REQUIREMENT » If a line in the records below contains the word "from", return that line.

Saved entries
Definition rd {A} (l : list A) (i : Z) : outcome A :=
  if i <? 0 then Fault
  else match l !! Z.to_nat i with Some x => Done x | None => Fault end.

Definition wr {A} (l : list A) (i : Z) (x : A) : outcome (list A) :=
  if (0 <=? i) && (i <? zlen l) then Done (<[Z.to_nat i := x]> l) else Fault.

(** [n] elements from index [i] (the source of a [memcpy]). *)
Definition rdn {A} (l : list A) (i n : Z) : outcome (list A) :=
  if (0 <=? i) && (0 <=? n) && (i + n <=? zlen l)
  then Done (take (Z.to_nat n) (drop (Z.to_nat i) l)) else Fault.

(** Overwriting from index [i] (the destination of a [memcpy]). *)
Definition wrn {A} (l : list A) (i : Z) (src : list A) : outcome (list A) :=
  if (0 <=? i) && (i + zlen src <=? zlen l)
  then Done (take (Z.to_nat i) l ++ src ++ drop (Z.to_nat i + length src) l)
  else Fault.

(** ** Loops

    [for_loop n i body s] runs [body] for [n] consecutive indices from [i];
    [body] either goes on with a new state ([inl]) or leaves the loop
    ([inr]: a [break] or a [return]). *)
Fixpoint for_loop {S R} (n : nat) (i : Z) (body : Z -> S -> outcome (S + R))
    (s : S) : outcome (S + R) :=
  match n with
  | O => Done (inl s)
  | Datatypes.S n' =>
      x ← body i s;
      match x with
      | inl s' => for_loop n' (i + 1) body s'
      | inr r => Done (inr r)
      end
  end.

(** A loop over [n] consecutive indices that is never left early. *)
Fixpoint for_each {S} (n : nat) (i : Z) (body : Z -> S -> outcome S) (s : S) : outcome S :=
  match n with
  | O => Done s
  | Datatypes.S n' => s' ← body i s; for_each n' (i + 1) body s'
  end.

(** [iterate d body s] makes at most [2 ^ d] iterations of [body], which goes
    on ([inl]) or stops ([inr]). *)
Fixpoint iterate {S R} (d : nat) (body : S -> outcome (S + R)) (s : S)
    : outcome (S + R) :=
  match d with
  | O => body s
  | Datatypes.S d' =>
      x ← iterate d' body s;
      match x with
      | inl s' => iterate d' body s'
      | inr r => Done (inr r)
      end
  end.

(** An unbounded [while] loop, cut after [2 ^ d] iterations. *)
Definition while_loop {S R} (d : nat) (body : S -> outcome (S + R)) (s : S)
    : outcome R :=
  x ← iterate d body s;
  match x with inl _ => Running | inr r => Done r end.

#[global] Arguments iterate : simpl never.
#[global] Arguments while_loop : simpl never.

(** Total correctness of [while_loop]: an invariant that every iteration keeps
    while it decreases a measure, or that gives the postcondition on exit. *)
Section while_rule.
Context {S R : Type} (body : S -> outcome (S + R)).
Context (I : S -> Prop) (Q : R -> Prop) (m : S -> Z).

Definition step_ok (s : S) : Prop :=
  (exists s', body s = Done (inl s') /\ I s' /\ 0 <= m s' < m s) \/
  (exists r, body s = Done (inr r) /\ Q r).

Hypothesis step : forall s, I s -> step_ok s.

Lemma iterate_spec d s :
  I s ->
  (exists s', iterate d body s = Done (inl s') /\ I s' /\
              0 <= m s' /\ m s' + 2 ^ Z.of_nat d <= m s) \/
  (exists r, iterate d body s = Done (inr r) /\ Q r).
Proof.
  revert s; induction d as [|d IH]; intros s Hs; cbn [iterate].
  - destruct (step s Hs) as [(s' & E & HI & Hm)|(r & E & HQ)]; [left|right];
      eauto 6 with lia.
  - change (iterate (Datatypes.S d) body s) with
      (iterate d body s ≫= fun x => match x with
         | inl s' => iterate d body s' | inr r => Done (inr r) end).
    destruct (IH s Hs) as [(s1 & E1 & HI1 & Hm1 & Hd1)|(r & E & HQ)].
    + rewrite E1; simpl. destruct (IH s1 HI1) as [(s2 & E2 & HI2 & Hm2 & Hd2)|?].
      * left; exists s2; repeat split; auto.
        replace (Z.of_nat (Datatypes.S d)) with (Z.succ (Z.of_nat d)) by lia.
        rewrite Z.pow_succ_r by lia. lia.
      * by right.
    + right; exists r. by rewrite E.
Qed.

Lemma while_total d s :
  I s -> m s < 2 ^ Z.of_nat d -> exists r, while_loop d body s = Done r /\ Q r.
Proof.
  intros Hs Hd. unfold while_loop.
  destruct (iterate_spec d s Hs) as [(s' & E & HI & H0 & Hm)|(r & E & HQ)].
  - lia.
  - exists r. by rewrite E.
Qed.
End while_rule.

(** Invariant rule of [for_loop]. *)
Lemma for_loop_inv {S R} (I : Z -> S -> Prop) (Q : R -> Prop)
    (body : Z -> S -> outcome (S + R)) n : forall i s,
  I i s ->
  (forall j t, i <= j < i + Z.of_nat n -> I j t ->
     (exists t', body j t = Done (inl t') /\ I (j + 1) t') \/
     (exists r, body j t = Done (inr r) /\ Q r)) ->
  (exists s', for_loop n i body s = Done (inl s') /\ I (i + Z.of_nat n) s') \/
  (exists r, for_loop n i body s = Done (inr r) /\ Q r).
Proof.
  induction n as [|n IH]; intros i s Hs Hstep; simpl.
  - left; exists s. rewrite Z.add_0_r. auto.
  - destruct (Hstep i s) as [(t & E & Ht)|(r & E & HQ)]; [lia|done| |].
    + rewrite E; simpl.
      destruct (IH (i + 1) t Ht) as [(s' & E' & Hs')|?]; [|left; exists s'|by right].
      * intros; apply Hstep; [lia|done].
      * split; [done|]. by replace (i + Z.of_nat (Datatypes.S n)) with (i + 1 + Z.of_nat n) by lia.
    + right; exists r. by rewrite E.
Qed.
(** ** Readers *)
Definition getULong (buf : list Z) (p : Z) : outcome Z :=
  l ← rdn buf p 4; Done (ntohl (mem_load l)).

Definition getLong (buf : list Z) (p : Z) : outcome Z :=
  l ← rdn buf p 4; Done (s32 (ntohl (mem_load l))).

Definition getUShort (buf : list Z) (p : Z) : outcome Z :=
  l ← rdn buf p 2; Done (ntohs (mem_load l)).

(** [ntohs] returns an unsigned 16-bit value, which the return type
    [int32_t] represents exactly: the sign of the stored value is not
    extended. *)
Definition getShort (buf : list Z) (p : Z) : outcome Z :=
  l ← rdn buf p 2; Done (ntohs (u16 (s16 (mem_load l)))).

Definition getUChar (buf : list Z) (p : Z) : outcome Z := rd buf p.

(** ** Writers *)
Definition putULong (obuf : list Z) (p : Z) (val : Z) : outcome (list Z) :=
  wrn obuf p (mem_store 4 (htonl (u32 val))).

Definition putLong (obuf : list Z) (p : Z) (val : Z) : outcome (list Z) :=
  wrn obuf p (mem_store 4 (u32 (s32 (htonl (u32 val))))).

Definition putUShort (obuf : list Z) (p : Z) (val : Z) : outcome (list Z) :=
  wrn obuf p (mem_store 2 (htons (u16 val))).

Definition putShort (obuf : list Z) (p : Z) (val : Z) : outcome (list Z) :=
  wrn obuf p (mem_store 2 (u16 (s16 (htons (u16 val))))).

Definition putUChar (obuf : list Z) (p : Z) (val : Z) : outcome (list Z) :=
  wr obuf p (u8 val).

(** ** Digits *)

(** The number of [width] bytes at [buf]; [None] when the width is not one of
    the three the code knows. *)
Definition get_number (buf : list Z) (p width : Z) : outcome (option Z) :=
  if width =? 1 then n ← getUChar buf p; Done (Some n)
  else if width =? 2 then n ← getUShort buf p; Done (Some n)
  else if width =? 4 then n ← getULong buf p; Done (Some n)
  else Done None.

(** One iteration of the [do ... while] loop; the state is
    ([newcolumn], [power]). *)
Definition converted_length_step (number base : Z) (s : Z * Z)
    : outcome ((Z * Z) + Z) :=
  let '(newcolumn, power) := s in
  let column := newcolumn in
  if number <? column then Done (inr power)
  else
    let power := power + 1 in
    let newcolumn := u32 (column * base) in
    if column <? newcolumn then Done (inl (newcolumn, power)) else Done (inr power).

(** The column strictly grows below [2 ^ 32], so [2 ^ 33] iterations are
    never reached. *)
Definition converted_length (buf : list Z) (p base width : Z) : outcome Z :=
  if 16 <? base then Done 0
  else
    o ← get_number buf p width;
    match o with
    | None => Done 0
    | Some number => while_loop 33 (converted_length_step number base) (base, 1)
    end.

(** ["0123456789abcdef"] *)
Definition h2a : list Z := [48; 49; 50; 51; 52; 53; 54; 55; 56; 57; 97; 98; 99; 100; 101; 102].

(** [for (i = power - 1; i >= 0; i--)], with [k] iterations left. *)
Fixpoint binary_to_ascii_loop (k : nat) (outbuf : list Z) (o base number : Z)
    : outcome (list Z) :=
  match k with
  | O => Done outbuf
  | S k' =>
      if base =? 0 then Fault
      else
        c ← rd h2a (number mod base);
        outbuf ← wr outbuf (o + Z.of_nat k') c;
        binary_to_ascii_loop k' outbuf o base (number / base)
  end.

(** Returns the number of characters written and the output buffer. *)
Definition binary_to_ascii (outbuf : list Z) (o : Z) (inbuf : list Z) (p base width : Z)
    : outcome (Z * list Z) :=
  power ← converted_length inbuf p base width;
  if 16 <? base then Done (0, outbuf)
  else
    n ← get_number inbuf p width;
    match n with
    | None => Done (0, outbuf)
    | Some number =>
        outbuf ← binary_to_ascii_loop (Z.to_nat power) outbuf o base number;
        Done (power, outbuf)
    end.
Lemma lengths_eq a m :
  wf_iaddr a -> wf_iaddr m -> ia_len a = ia_len m ->
  length (addr_bytes a) = length (addr_bytes m).
Proof. intros [_ L1]%wf_addr_bytes [_ L2]%wf_addr_bytes. unfold zlen in *. lia. Qed.

Section values.
Context (junk : list Z).
Hypothesis junk_bytes : bytes junk.
Hypothesis junk_len : zlen junk = iabuf_size.
Context (a m : iaddr).
Hypothesis Wa : wf_iaddr a.
Hypothesis Wm : wf_iaddr m.
Hypothesis Len : ia_len a = ia_len m.

Lemma guards {A} (k : outcome A) :
  (assert_c (ia_len a <=? iabuf_size);; assert_c (ia_len a =? ia_len m);; k) = k.
Proof.
  destruct Wa as [? _]. rewrite (proj2 (Z.leb_le _ _)), (proj2 (Z.eqb_eq _ _)) by lia. done.
Qed.

Lemma subnet_number_val :
  exists r, subnet_number junk a m = Done r /\ wf_iaddr r /\ ia_len r = ia_len a /\
    addr_val r = Z.land (addr_val a) (addr_val m).
Proof.
  destruct (bytewise_addr Z.land junk a m) as (rv & E & W & B); auto with dhcp.
  eexists; split; [|split; [exact W|split; [done|]]].
  - unfold subnet_number. rewrite guards, E. done.
  - unfold addr_val. rewrite B. apply be_val_land; [by apply wf_addr_bytes..|by apply lengths_eq].
Qed.

Lemma broadcast_addr_val :
  exists r, broadcast_addr junk a m = Done r /\ wf_iaddr r /\ ia_len r = ia_len a /\
    addr_val r = Z.lor (addr_val a) (2 ^ addr_width a - 1 - addr_val m).
Proof.
  destruct (wf_addr_bytes a Wa) as [B1 L1], (wf_addr_bytes m Wm) as [B2 L2].
  destruct (bytewise_addr (fun s m => Z.lor s (Z.land (Z.lnot m) 255)) junk a m)
    as (rv & E & W & B); auto.
  { intros x y Hx Hy. rewrite lnot_byte by done. auto with dhcp. }
  eexists; split; [|split; [exact W|split; [done|]]].
  - unfold broadcast_addr. rewrite guards, E. done.
  - unfold addr_val at 1. rewrite B.
    rewrite (zip_with_bytes_ext _ (fun s m => Z.lor s (255 - m))); auto.
    2: { intros x y _ Hy. by rewrite lnot_byte. }
    rewrite <- (zip_with_fmap_r Z.lor (fun m => 255 - m)).
    rewrite be_val_lor, be_val_complement; auto using bytes_complement.
    + unfold addr_width, addr_val. by rewrite L2, Len.
    + rewrite length_fmap. by apply lengths_eq.
Qed.

Lemma host_addr_val `{HostOrder} :
  4 <= ia_len a ->
  host_addr junk a m =
    Done (Z.land (addr_val a) (2 ^ addr_width a - 1 - addr_val m) mod 2 ^ 32).
Proof.
  intros H4. destruct (wf_addr_bytes a Wa) as [B1 L1], (wf_addr_bytes m Wm) as [B2 L2].
  destruct (bytewise_addr (fun a m => u8 (Z.land a (Z.lnot m))) junk a m)
    as (rv & E & W & B); auto with dhcp.
  unfold host_addr. rewrite guards, E. dred.
  destruct (wf_addr_bytes _ W) as [Bw Lw]. destruct W as (R & S & C). simpl in *.
  assert (V : be_val (addr_bytes (mk_iaddr (ia_len a) rv)) =
              Z.land (addr_val a) (2 ^ addr_width a - 1 - addr_val m)).
  { rewrite B. rewrite (zip_with_bytes_ext _ (fun a m => Z.land a (255 - m))); auto.
    2: { intros x y Hx Hy. rewrite land_lnot_byte by done. rewrite u8_byte; auto with dhcp. }
    rewrite <- (zip_with_fmap_r Z.land (fun m => 255 - m)).
    rewrite be_val_land, be_val_complement; auto using bytes_complement.
    + unfold addr_width, addr_val. by rewrite L2, Len.
    + rewrite length_fmap. by apply lengths_eq. }
  rewrite rdn_in by lia. dred. f_equal. unfold ntohl. rewrite ntoh_load.
  - rewrite <- V. change (2 ^ 32) with (2 ^ (8 * 4)). rewrite <- be_val_suffix by (done || lia).
    f_equal. rewrite Lw. unfold addr_bytes. simpl. rewrite skipn_firstn_comm.
    do 2 f_equal. lia.
  - by apply Forall_take, Forall_drop.
  - unfold zlen in *. rewrite length_take, length_drop. unfold iabuf_size in *. lia.
Qed.
End values.

(** ** Comparisons *)
Definition cmp_sign (c : comparison) : Z := match c with Lt => -1 | Eq => 0 | Gt => 1 end.

Lemma addr_bytes_lookup a i x :
  iabuf a !! i = Some x -> Z.of_nat i < ia_len a -> addr_bytes a !! i = Some x.
Proof. intros Hx Hi. unfold addr_bytes. rewrite lookup_take_lt; [done|lia]. Qed.

Lemma addr_bytes_take a i : (i <= Z.to_nat (ia_len a))%nat -> take i (addr_bytes a) = take i (iabuf a).
Proof. intros. unfold addr_bytes. rewrite take_take. f_equal. lia. Qed.

Lemma addr_cmp_val a b :
  wf_iaddr a -> wf_iaddr b -> ia_len a = ia_len b ->
  addr_cmp a b = Done (cmp_sign (addr_val a ?= addr_val b)).
Proof.
  intros Wa Wb El. destruct (wf_addr_bytes a Wa) as [Ba La], (wf_addr_bytes b Wb) as [Bb Lb].
  assert (Hlen : length (addr_bytes a) = length (addr_bytes b)) by (unfold zlen in *; lia).
  destruct Wa as (Ra & Sa & _), Wb as (Rb & Sb & _).
  unfold addr_cmp. rewrite (proj2 (Z.eqb_eq _ _) El). cbn [negb].
  match goal with |- context [for_loop ?n ?i ?body ?s] =>
    destruct (for_loop_inv (fun j _ => 0 <= j <= ia_len a /\
        take (Z.to_nat j) (addr_bytes a) = take (Z.to_nat j) (addr_bytes b))
      (fun r => r = cmp_sign (addr_val a ?= addr_val b)) body n i s)
      as [([] & -> & HI)|(r & -> & ->)]; [| | |done]
  end.
  - split; [lia|done].
  - intros j [] Hj [Hr Ht].
    destruct (rd_in (iabuf a) j) as (x & -> & Hx); [lia|]. dred.
    destruct (rd_in (iabuf b) j) as (y & -> & Hy); [lia|]. dred.
    apply addr_bytes_lookup in Hx, Hy; try lia.
    destruct (Z.ltb_spec x y); [|destruct (Z.ltb_spec y x)].
    + right. eexists; split; [done|]. unfold addr_val.
      rewrite (proj2 (Z.compare_lt_iff _ _)); [done|]. by eapply be_val_lt_first.
    + right. eexists; split; [done|]. unfold addr_val.
      rewrite (proj2 (Z.compare_gt_iff _ _)); [done|]. by eapply be_val_lt_first.
    + left. exists tt. split; [done|]. split; [lia|].
      replace (Z.to_nat (j + 1)) with (S (Z.to_nat j)) by lia.
      rewrite (take_S_r _ _ _ Hx), (take_S_r _ _ _ Hy), Ht. do 2 f_equal. lia.
  - destruct HI as [_ HI]. dred. unfold addr_val.
    rewrite take_ge, take_ge in HI by (unfold zlen in *; lia).
    by rewrite HI, Z.compare_refl.
Qed.

Lemma addr_eq_val a b :
  wf_iaddr a -> wf_iaddr b ->
  addr_eq a b = Done (bool_decide (ia_len a = ia_len b /\ addr_val a = addr_val b)).
Proof.
  intros Wa Wb. pose proof Wa as (Ra & Sa & _). pose proof Wb as (Rb & Sb & _).
  unfold addr_eq. rewrite (proj2 (Z.leb_le _ _)) by lia. cbn [assert_c]. dred.
  destruct (Z.eqb_spec (ia_len a) (ia_len b)) as [El|Nl]; cbn [negb].
  - rewrite !rdn_in by lia. dred. f_equal. apply bool_decide_ext. rewrite !drop_0.
    fold (addr_bytes a). rewrite El. fold (addr_bytes b). split.
    + intros Eb. split; [done|]. unfold addr_val. by rewrite Eb.
    + intros [_ V]. by apply addr_bytes_inj.
  - f_equal. symmetry. apply bool_decide_eq_false. by intros [? _].
Qed.

Lemma addr_match_val a m :
  wf_iaddr a -> wf_iaddr (match_addr m) -> wf_iaddr (match_mask m) ->
  ia_len a = ia_len (match_mask m) ->
  addr_match a m = Done (bool_decide (ia_len a = ia_len (match_addr m) /\
    Z.land (addr_val a) (addr_val (match_mask m)) = addr_val (match_addr m))).
Proof.
  intros Wa Wn Wm Elm. destruct (wf_addr_bytes _ Wa) as [Ba La], (wf_addr_bytes _ Wn) as [Bn Ln],
    (wf_addr_bytes _ Wm) as [Bm Lm].
  pose proof Wa as (Ra & Sa & _). pose proof Wn as (Rn & Sn & _). pose proof Wm as (Rm & Sm & _).
  unfold addr_match. destruct (Z.eqb_spec (ia_len a) (ia_len (match_addr m))) as [El|Nl]; cbn [negb].
  2: { f_equal. symmetry. apply bool_decide_eq_false. by intros [? _]. }
  set (z := zip_with Z.land (addr_bytes a) (addr_bytes (match_mask m))).
  assert (Bz : bytes z) by (apply bytes_zip_with; auto with dhcp).
  assert (Lz : length z = length (addr_bytes (match_addr m))).
  { unfold z. rewrite length_zip_with. unfold zlen in *. lia. }
  assert (Vz : be_val z = Z.land (addr_val a) (addr_val (match_mask m))).
  { apply be_val_land; auto. unfold zlen in *; lia. }
  match goal with |- context [for_loop ?n ?i ?body ?s] =>
    destruct (for_loop_inv (fun j _ => 0 <= j <= ia_len a /\
        take (Z.to_nat j) z = take (Z.to_nat j) (addr_bytes (match_addr m)))
      (fun r => r = false /\ z <> addr_bytes (match_addr m)) body n i s)
      as [([] & -> & HI)|(r & -> & -> & HN)]
  end.
  - split; [lia|done].
  - intros j [] Hj [Hr Ht].
    destruct (rd_in (iabuf a) j) as (x & -> & Hx); [lia|]. dred.
    destruct (rd_in (iabuf (match_mask m)) j) as (y & -> & Hy); [lia|]. dred.
    destruct (rd_in (iabuf (match_addr m)) j) as (w & -> & Hw); [lia|]. dred.
    apply addr_bytes_lookup in Hx, Hy, Hw; try lia.
    assert (Hz : z !! Z.to_nat j = Some (Z.land x y)).
    { unfold z. rewrite lookup_zip_with, Hx, Hy. done. }
    destruct (Z.eqb_spec (Z.land x y) w) as [Ew|Nw]; cbn [negb].
    + left. exists tt. split; [done|]. split; [lia|].
      replace (Z.to_nat (j + 1)) with (S (Z.to_nat j)) by lia.
      rewrite (take_S_r _ _ _ Hz), (take_S_r _ _ _ Hw), Ht. by rewrite Ew.
    + right. eexists; split; [done|]. split; [done|]. intros Eq. rewrite Eq in Hz. congruence.
  - destruct HI as [_ HI]. dred. rewrite take_ge, take_ge in HI by (unfold zlen in *; lia).
    f_equal. symmetry. apply bool_decide_eq_true. split; [done|].
    rewrite <- Vz, HI. done.
  - dred. f_equal. symmetry. apply bool_decide_eq_false. intros [_ V]. apply HN.
    apply be_val_inj; auto. rewrite Vz. exact V.
Qed.

(** ** Bitwise combination *)
Lemma be_val_zero l : bytes l -> be_val l = 0 <-> Forall (fun b => b = 0) l.
Proof.
  induction 1 as [|b l Hb Hl IH]; [split; [constructor|done]|]. cbn [be_val].
  pose proof (be_val_bound l Hl). rewrite Forall_cons_iff, <- IH. unfold byte in Hb. nia.
Qed.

RESULT OF THE EXERCISE »
(** [n] elements from index [i] (the source of a [memcpy]). *)
(** Overwriting from index [i] (the destination of a [memcpy]). *)
    [for_loop n i body s] runs [body] for [n] consecutive indices from [i];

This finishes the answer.